FGFR3 protein expression and its relationship to mutation status and prognostic variables in bladder cancer

Abstract

FGFR3 is frequently activated by mutation in urothelial carcinoma (UC) and represents a potential target for therapy. In multiple myeloma, both over-expression and mutation of FGFR3 contribute to tumour development. To define the population of UC patients who may benefit from FGFR-targeted therapy, we assessed both mutation and receptor over-expression in primary UCs from a population of new patients. Manual or laser capture microdissection was used to isolate pure tumour cell populations.
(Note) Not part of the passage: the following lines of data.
(* ================================================================== *)
(** * The guards of the cleaning *)
(* ================================================================== *)

Lemma testHintPrefix_matchSortPrefix (text : list N) :
  testHintPrefix text = true <-> matchSortPrefix text <> None.
Proof.
  unfold testHintPrefix, matchSortPrefix.
  destruct text as [|c t]; [split; [discriminate | congruence]|].
  destruct (N.eqb c 91); simpl; [|split; [discriminate | congruence]].
  destruct (takeWhile isDigit t) as [|d ds];
    [split; [discriminate | congruence]|].
  destruct (dropWhile isDigit t) as [|b r];
    [split; [discriminate | congruence]|].
  destruct (N.eqb b 93); split; try discriminate; congruence.
Qed.

Lemma cleanHeaderText_length (text : list N) :
  matchSortPrefix text <> None ->
  (length (cleanHeaderText text) < length text)%nat.
Proof.
  unfold cleanHeaderText.
  destruct (matchSortPrefix text) as [[ds rest]|] eqn:E; [|congruence].
  intros _; destruct (matchSortPrefix_Some _ _ _ E) as (tail & _ & _ & -> & ->).
  destruct (dropWhile_suffix isWhiteSpace tail) as [dropped Hd].
  unfold trimStart; simpl; rewrite length_app; simpl.
  rewrite Hd at 2; rewrite length_app; lia.
Qed.

(** X18.  The cheap guard [/^\[\d+\]/], under which the interval callback
    and [cleanNavigationItems] write a cleaned text, holds exactly when
    cleaning changes the text, which is the guard of [cleanHeaderElement]:
    none of the three ever writes back a text that is unchanged, and each
    writes whenever there is a hint to strip. *)
Theorem cleaning_guards_agree :
  forall text,
    (testHintPrefix text = true <-> cleanHeaderText text <> text)
    /\ (testHintPrefix text = true <-> hasHintPrefix text)
    /\ (testHintPrefix text = false -> cleanHeaderText text = text).
Proof.
  intros text.
  assert (H1 : testHintPrefix text = true <-> cleanHeaderText text <> text).
  { rewrite testHintPrefix_matchSortPrefix; split.
    - intros H E; apply cleanHeaderText_length in H.
      rewrite E in H; lia.
    - intros H E; apply H; unfold cleanHeaderText; rewrite E; reflexivity. }
  split; [exact H1|split].
  - rewrite testHintPrefix_matchSortPrefix; split.
    + intros H; destruct (matchSortPrefix text) as [[ds rest]|] eqn:E;
        [|congruence].
      destruct (matchSortPrefix_Some _ _ _ E) as (tail & ? & ? & ? & _).
      exists ds, tail; auto.
    + intros H E; apply matchSortPrefix_None in E; exact (E H).
  - intros H; destruct (matchSortPrefix text) eqn:E.
    + assert (testHintPrefix text = true)
        by (apply testHintPrefix_matchSortPrefix; congruence).
      congruence.
    + unfold cleanHeaderText; rewrite E; reflexivity.
Qed.

(* ================================================================== *)
(** * Search mode *)
(* ================================================================== *)

Lemma path_eqb_eq (p q : Path) : path_eqb p q = true <-> p = q.
Proof.
  revert q; induction p as [|x p IH]; intros [|y q]; simpl;
    try (split; (discriminate || reflexivity)).
  rewrite andb_true_iff, Nat.eqb_eq, IH.
  split; [intros [-> ->]; reflexivity | intros H; inversion H; auto].
Qed.

Lemma assigned_In (els : list Path) (p : Path) :
  assigned els p = true <-> In p els.
Proof.
  unfold assigned; rewrite existsb_exists; split.
  - intros (q & Hq & E); apply path_eqb_eq in E; subst; exact Hq.
  - intros H; exists p; split; [exact H | apply path_eqb_eq; reflexivity].
Qed.
(** * SlimSynth: the control firmware and the control-ingestion contract

    The repository ships two sketches of the control firmware:
    - [OscilloscopeControl.ino], the joystick sketch (module [Joystick]);
    - an earlier potentiometer sketch (module [Pot]).
    Both are embedded below as one function per [loop()] iteration over the
    sketch's globals; the readings the iteration takes from the board
    (digital pin, ADC channels, [millis()]) are its inputs, and what it does
    to the outside world (serial writes, [delay]) is its event trace.

    The host-side engine (line parser, frequency smoother, phase
    accumulator) is not part of the firmware sources; module [Core] models
    it from the specification. *)

From Stdlib Require Import ZArith List String Ascii Bool Lia.
From Stdlib Require Import Sorting.Sorted.
From Stdlib Require Import DecimalString DecimalZ DecimalPos.
From Stdlib Require Import QArith Qround Qabs Qpower Qfield.
From Stdlib Require Import PrimFloat.

#[local] Set Warnings "-inexact-float".
Import ListNotations.

Open Scope Z_scope.

(** ** Arduino core primitives used by the sketches *)

Module Arduino.

(** Pin levels: [HIGH] is 1, [LOW] is 0; the sketches store them in [bool]. *)
Definition HIGH : bool := true.
Definition LOW : bool := false.

(** [int] is 16 bits on the ATmega328P, [long] 32 bits, [unsigned long]
    32 bits; arithmetic is on [Z] with the wrap-around written out. *)
Definition to_int (z : Z) : Z := (z + 32768) mod 65536 - 32768.
Definition to_long (z : Z) : Z := (z + 2147483648) mod 4294967296 - 2147483648.
Definition to_ulong (z : Z) : Z := z mod 4294967296.

(** [long map(long x, long in_min, long in_max, long out_min, long out_max)]
    of the Arduino core:
    [(x - in_min) * (out_max - out_min) / (in_max - in_min) + out_min],
    with C's division (truncating toward zero). *)
Definition map (x in_min in_max out_min out_max : Z) : Z :=
  to_long (Z.quot (to_long (to_long (x - in_min) * to_long (out_max - out_min)))
                  (to_long (in_max - in_min))
           + out_min).

(** [millis()]: the uptime in milliseconds as an [unsigned long]; the
    argument is the true uptime. *)
Definition millis (uptime : Z) : Z := to_ulong uptime.

(** [Serial.print(int)]: the decimal digits, with a leading minus sign for
    a negative value. *)
Definition Serial_print (n : Z) : string := NilZero.string_of_int (Z.to_int n).

(** [Serial.println(int)]: as [Serial.print], followed by CR LF. *)
Definition CR : ascii := ascii_of_nat 13.
Definition LF : ascii := ascii_of_nat 10.
Definition Serial_println (n : Z) : string :=
  Serial_print n ++ String CR (String LF EmptyString).

(** Which of the two transmission paths of [loop()] wrote a line. *)
Inductive path : Type := Immediate | Periodic.

End Arduino.

Import Arduino.

(** ** Text utilities used to state the line format *)

(** The pieces of [s] between the occurrences of [sep]. *)
Fixpoint split (sep : ascii) (s : string) : list string :=
  match s with
  | EmptyString => [EmptyString]
  | String c r =>
      if Ascii.eqb c sep then EmptyString :: split sep r
      else match split sep r with
           | [] => [String c EmptyString]
           | h :: t => String c h :: t
           end
  end.

(** Every character of [s] satisfies [p]. *)
Fixpoint all_chars (p : ascii -> bool) (s : string) : bool :=
  match s with
  | EmptyString => true
  | String c r => p c && all_chars p r
  end.

Definition is_ascii (c : ascii) : bool := (nat_of_ascii c <? 128)%nat.
Definition is_digit (c : ascii) : bool :=
  ((48 <=? nat_of_ascii c) && (nat_of_ascii c <=? 57))%nat.
Definition is_num_char (c : ascii) : bool := is_digit c || Ascii.eqb c "-".

(** The last character of a string. *)
Fixpoint last_char (s : string) : option ascii :=
  match s with
  | EmptyString => None
  | String c EmptyString => Some c
  | String _ r => last_char r
  end.

(** How often [c] occurs in [s]. *)
Fixpoint occurrences (c : ascii) (s : string) : nat :=
  match s with
  | EmptyString => O
  | String d r => ((if Ascii.eqb d c then 1 else 0) + occurrences c r)%nat
  end.

(** A control line of [n] fields: ASCII only, one line feed and that one
    at the very end, and [n] comma-separated pieces. *)
Definition csv_line (n : nat) (s : string) : Prop :=
  all_chars is_ascii s = true /\
  last_char s = Some LF /\
  occurrences LF s = 1%nat /\
  List.length (split "," s) = n.

(** ** The joystick sketch, [OscilloscopeControl.ino] *)

Module Joystick.

(** The sketch's mutable globals. *)
Record Globals : Type := {
  freq : Z;
  waveformType : Z;
  lastJoyButtonState : bool;
  lastSendTime : Z
}.

Definition sendInterval : Z := 20.

(** The state the sketch starts [loop()] in. *)
Definition init : Globals :=
  {| freq := 100; waveformType := 0; lastJoyButtonState := HIGH; lastSendTime := 0 |}.

(** What one [loop()] iteration reads from the board. *)
Record Inputs : Type := {
  button : bool;      (* digitalRead(joyButtonPin) *)
  pressX : Z;         (* analogRead(joyXPin) inside the button branch *)
  pressY : Z;         (* analogRead(joyYPin) inside the button branch *)
  joyX : Z;           (* analogRead(joyXPin) after the button branch *)
  joyY : Z;           (* analogRead(joyYPin) after the button branch *)
  uptime : Z          (* true uptime in ms when millis() is called *)
}.

(** What one iteration does to the outside world, in order. *)
Inductive event : Type :=
| Tx (p : path) (f x y w : Z)   (* one block of Serial.print calls *)
| Delay (ms : Z).

(** The bytes a [Tx] block puts on the wire:
    print(freq) print(",") print(xValue) print(",") print(yValue)
    print(",") println(waveformType). *)
Definition wire (f x y w : Z) : string :=
  Serial_print f ++ "," ++ Serial_print x ++ "," ++ Serial_print y ++ ","
    ++ Serial_println w.

Definition falling_edge (g : Globals) (i : Inputs) : bool :=
  Bool.eqb (button i) LOW && Bool.eqb (lastJoyButtonState g) HIGH.

(** One iteration of [loop()]. *)
Definition loop (g : Globals) (i : Inputs) : Globals * list event :=
  let joyButtonState := button i in
  (* if (joyButtonState == LOW && lastJoyButtonState == HIGH):
     waveformType = (waveformType + 1) % 8; send; delay(200) *)
  let '(waveformType1, ev_button) :=
    if falling_edge g i then
      let w := to_int (Z.rem (to_int (waveformType g + 1)) 8) in
      (w, [Tx Immediate (freq g) (pressX i) (pressY i) w; Delay 200])
    else (waveformType g, []) in
  (* lastJoyButtonState = joyButtonState, in the record below *)
  let xValue := joyX i in
  let yValue := joyY i in
  let sweepSpeed := to_int (map xValue 0 1023 2 100) in
  let currentTime := millis (uptime i) in
  (* if (currentTime - lastSendTime >= sendInterval): send;
     lastSendTime = currentTime *)
  let '(lastSendTime1, ev_send) :=
    if to_ulong (currentTime - lastSendTime g) >=? to_ulong sendInterval then
      (currentTime, [Tx Periodic (freq g) xValue yValue waveformType1])
    else (lastSendTime g, []) in
  (* freq += sweepSpeed; if (freq > 2000) freq = 100; delay(5) *)
  let freq1 := to_int (freq g + sweepSpeed) in
  let freq2 := if freq1 >? 2000 then 100 else freq1 in
  ({| freq := freq2; waveformType := waveformType1;
      lastJoyButtonState := joyButtonState; lastSendTime := lastSendTime1 |},
   ev_button ++ ev_send ++ [Delay 5]).

(** [loop()] called once per element of [ins]; the trace of each
    iteration is kept with the inputs it ran on. *)
Fixpoint run (g : Globals) (ins : list Inputs) : Globals * list (Inputs * list event) :=
  match ins with
  | [] => (g, [])
  | i :: rest =>
      let '(g1, ev) := loop g i in
      let '(g2, tr) := run g1 rest in
      (g2, (i, ev) :: tr)
  end.

(** All events of a run, in order. *)
Definition events (tr : list (Inputs * list event)) : list event :=
  flat_map snd tr.

Definition is_periodic (e : event) : bool :=
  match e with Tx Periodic _ _ _ _ => true | _ => false end.

Definition is_immediate (e : event) : bool :=
  match e with Tx Immediate _ _ _ _ => true | _ => false end.

(** The uptimes at which the iterations of a run wrote a periodic line. *)
Definition periodic_times (tr : list (Inputs * list event)) : list Z :=
  List.map (fun ie => uptime (fst ie))
           (filter (fun ie => existsb is_periodic (snd ie)) tr).

(** The ADC is 10 bits wide. *)
Definition adc (x : Z) : Prop := 0 <= x <= 1023.
Definition adc_inputs (i : Inputs) : Prop :=
  adc (pressX i) /\ adc (pressY i) /\ adc (joyX i) /\ adc (joyY i).

(** The line a [Tx] event puts on the wire. *)
Definition line_of (e : event) : option string :=
  match e with
  | Tx _ f x y w => Some (wire f x y w)
  | Delay _ => None
  end.

(** Invariants of the globals. *)
Definition freq_ok (g : Globals) : Prop := 100 <= freq g <= 2000.
Definition wave_ok (g : Globals) : Prop := 0 <= waveformType g <= 7.

(** The periodic branch of [loop()] is taken. *)
Definition due (g : Globals) (i : Inputs) : bool :=
  to_ulong (millis (uptime i) - lastSendTime g) >=? to_ulong sendInterval.

(** The sweep step of an iteration. *)
Definition sweepSpeed (i : Inputs) : Z := to_int (map (joyX i) 0 1023 2 100).

(** The frequency and waveform fields a [Tx] event carries. *)
Definition tx_freq (e : event) : option Z :=
  match e with
  | Tx _ f _ _ _ => Some f
  | Delay _ => None
  end.

Definition tx_wave (e : event) : option Z :=
  match e with
  | Tx _ _ _ _ w => Some w
  | Delay _ => None
  end.
(** What a verification that returns went through: it stopped at the
    syntax check, or at the DNS stage, or it ran the probes, mapped the
    clamped score to the verdict and applied the override of the
    domain. *)
Lemma verify_email_returned self email fast cm ic w s v s' :
  verify_email self email fast cm ic w s = (Returned v, s') ->
  (sx_valid (_check_syntax email) = false /\
   v = invalid_syntax_result email /\ s' = s) \/
  (sx_valid (_check_syntax email) = true /\
   exists d s1,
     _check_dns_health (domain_of email) w s = (Returned d, s1) /\
     v_details v !! "dns_health" = Some (DDnsHealth d) /\
     ((dns_domain_exists d = false /\
       v_details v = <["dns_health" := DDnsHealth d]>
                       (<["syntax" := DSyntax (_check_syntax email)]> ∅) /\
       v_status v = "invalid" /\ v_reason v = "Domain does not exist" /\
       v_score v = 10 + dns_points d /\
       v_confidence v = confidence_of (v_score v)) \/
      (dns_domain_exists d = true /\
       (exists result,
          apply_override (domain_of email) result w s' = (Returned v, s') /\
          (v_status result, v_reason result)
            = status_of_score (v_score result) /\
          v_confidence result = confidence_of (v_score result) /\
          exists score, v_score result = Z.max 0 (Z.min 100 score)) /\
       exists conn rcpt s5 s6,
         _check_smtp_rcpt self email (domain_of email) (dns_mx_hosts d) conn
           fast w s5 = (Returned rcpt, s6) /\
         v_details v !! "smtp_connection" = Some (DSmtpConnection conn) /\
         v_details v !! "smtp_rcpt" = Some (DSmtpRcpt rcpt) /\
         (PyStr.truthy_opt (sc_mx_used conn) && negb fast = true ->
          v_details v !! "latency_fingerprint" =
            Some (DLatencyFingerprint
                    (_analyze_connection_latency conn rcpt)))))).
Proof.
  intros H. unfold verify_email in H.
  repeat (inv_step H).
  - (* the syntax check *)
    left. apply negb_true_iff in E. subst v. auto.
  - (* the DNS stage *)
    right. apply negb_false_iff in E. split; [exact E|].
    unfold domain_of.
    destruct (PyStr.split_once _ _) as [parts|]; [|discriminate Hrun].
    apply ret_returned in Hrun as [-> ->].
    apply negb_true_iff in E1. subst v. cbn.
    eexists _, _. split; [exact Hrun0|]. split.
    + apply lookup_insert_eq.
    + left. unfold _check_syntax in *. cbn in E. rewrite E. auto 10.
  - (* every probe ran *)
    right. apply negb_false_iff in E. split; [exact E|].
    unfold domain_of.
    destruct (PyStr.split_once _ _) as [parts|]; [|discriminate Hrun].
    apply ret_returned in Hrun as [-> ->].
    apply negb_false_iff in E1.
    match goal with
    | E : context [insert "latency_fingerprint"] |- _ =>
        pose proof (pair_if_true _ _ _ _ _ _ _ _ E) as Hlat
    end.
    repeat match goal with Hx : _ |- _ => summarize Hx end.
    repeat match goal with
           | Hx : _ = (Returned (_, _), _) |- _ =>
               progress (repeat inv_step Hx)
           end.
    all: match goal with
         | Ho : apply_override _ _ _ _ = (Returned _, _) |- _ =>
             pose proof (apply_override_returned _ _ _ _ _ _ Ho)
               as (Hs & _ & _ & Hdet & _ & _)
         end.
    all: simplify_eq; rewrite Hdet;
      cbn [v_details v_status v_reason v_score v_confidence].
    all: eexists _, _; split; [eassumption|].
    all: repeat match goal with
                | Hf : ?g' !! ?k = _ |- context [?g' !! ?k] =>
                    is_var g'; rewrite Hf
                end.
    all: repeat first
           [rewrite lookup_insert_eq | rewrite lookup_insert_ne by done].
    all: split; [reflexivity|]; right; split; [assumption|].
    all: split;
      [eexists; split; [eassumption|];
       cbn [v_details v_status v_reason v_score v_confidence];
       split; [congruence|]; split; [reflexivity|]; eauto|].
    all: eexists _, _, _, _; split; [eassumption|].
    all: split; [reflexivity|]; split; [reflexivity|].
    all: intros Hc; rewrite <- Hlat by exact Hc.
    all: repeat match goal with
                | Hf : ?g' !! ?k = _ |- context [?g' !! ?k] =>
                    is_var g'; rewrite Hf
                end; reflexivity.
Qed.
(** * More properties of the registry and of the verifier *)

(** ** The job registry, call by call *)

Module JobManagerLife.
Import JobManager JobHistory.

Lemma run_snoc (cs : list call) (c : call) :
  run (cs ++ [c]) = step (run cs) c.
Proof. unfold run. rewrite foldl_app. reflexivity. Qed.

(** What a call does to the entry of a job: nothing if it is addressed to
    another job or if the job is not there and the call does not create
    it. *)
Lemma step_lookup (jobs : gmap string job) (c : call) (k : string) :
  step jobs c !! k =
    if addressed_to k c then
      match c, jobs !! k with
      | CreateJob _ _ _ _ _, _ => step jobs c !! k
      | _, None => None
      | _, Some _ => step jobs c !! k
      end
    else jobs !! k.
Proof.
  unfold addressed_to.
  destruct (String.eqb_spec (target c) k) as [<-|Hne].
  - destruct c; simpl; try reflexivity.
    + unfold start_job. destruct (jobs !! job_id) eqn:E; [reflexivity|exact E].
    + unfold increment. destruct (jobs !! job_id) eqn:E; [reflexivity|exact E].
    + unfold complete_job.
      destruct (jobs !! job_id) eqn:E; [reflexivity|exact E].
    + unfold fail_job. destruct (jobs !! job_id) eqn:E; [reflexivity|exact E].
  - destruct c; simpl in *.
    + unfold create_job; simpl. rewrite lookup_insert_ne by done. reflexivity.
    + unfold start_job. destruct (jobs !! job_id); [|reflexivity].
      rewrite lookup_insert_ne by done. reflexivity.
    + unfold increment. destruct (jobs !! job_id); [|reflexivity].
      rewrite lookup_insert_ne by done. reflexivity.
    + unfold complete_job. destruct (jobs !! job_id); [|reflexivity].
      rewrite lookup_insert_ne by done. reflexivity.
    + unfold fail_job. destruct (jobs !! job_id); [|reflexivity].
      rewrite lookup_insert_ne by done. reflexivity.
Qed.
Where present, non-invasive and invasive components in the same section were microdissected. A screen of the region of the highest tumour stage in each sample yielded a mutation frequency of 42%. Mutations comprised 61 single and five double mutations, all in hotspot codons previously identified in UC. There was a significant association of mutation with low tumour grade and stage. Subsequently, non-invasive areas from the 43 tumours with both non-invasive and invasive components were analysed separately; 18 of these had mutation in at least one region, including nine with mutation in all regions examined, eight with mutation in only the non-invasive component and one with different mutations in different regions. Of the eight with mutation in only the non-invasive component, six were predicted to represent a single tumour and two showed morphological dissimilarity of fragments within the block, indicating the possible presence of distinct tumour clones. Immunohistochemistry showed over-expression of FGFR3 protein in many tumours compared to normal bladder and ureteric controls. Increased expression was associated with mutation (85% of mutant tumours showed high-level expression). Overall, 42% of tumours with no detectable mutation showed over-expression, including many muscle-invasive tumours. This may represent a non-mutant subset of tumours in which FGFR3 signalling contributes to the transformed phenotype and which may benefit from FGFR-targeted therapies.

Figure 1

Distribution of FGFR3 mutations in UC tumours. A. FGFR3 mutation distribution according to tumour stage. B. FGFR3 mutation distribution according to histological grade.

Figure 2

Morphology and FGFR3 expression in tumour samples. A and B, Different, non-continuous regions from the same tumour section showing similar morphology. The non-invasive component (A) contained a Y375C mutation and the invasive component (B) was wildtype; C, Morphologically dissimilar regions of tumour that are physically merging. In this sample the low grade tumour (arrows) showed FGFR3 mutation (S249C+Y375C) and the high grade tumour (arrowheads) was wildtype; D and E, Distinct regions of the same sample showing different FGFR3 staining pattern. A, B, C, bars = 100μm; D, E, bars = 50μm.

Figure 3

Patterns of FGFR3 staining in normal urothelium and bladder tumours. Normal ureteric urothelium (A) and bladder tumour samples (B-D). A, staining pattern 1; B, staining pattern 0; C, staining pattern 2; D, staining pattern 3; bars = 100μm.

Figure 4

Distribution of FGFR3 staining intensity in UC tumours. The staining intensity of the FGFR3 antibody was classed as the same as or below normal (low) or above normal (high). A. FGFR3 staining intensity according to stage (black bars=low, grey bars=high). B. FGFR3 staining intensity according to grade (black bars=low, grey bars=high). C. Distribution of FGFR3 staining classification according to the presence (grey bar) or the absence (black bar) of FGFR3 mutation.

Figure 5

Comparison of FGFR3 staining intensity with mutation status. Tumours with a low (A and B) or high (C and D) level of FGFR3 staining were compared with stage (A and C) and grade (B and D). Frequency represents the percentage of tumours in a particular stage or grade. Black bars represent FGFR3 wildtype tumours and the grey bars represent FGFR3 mutant tumours.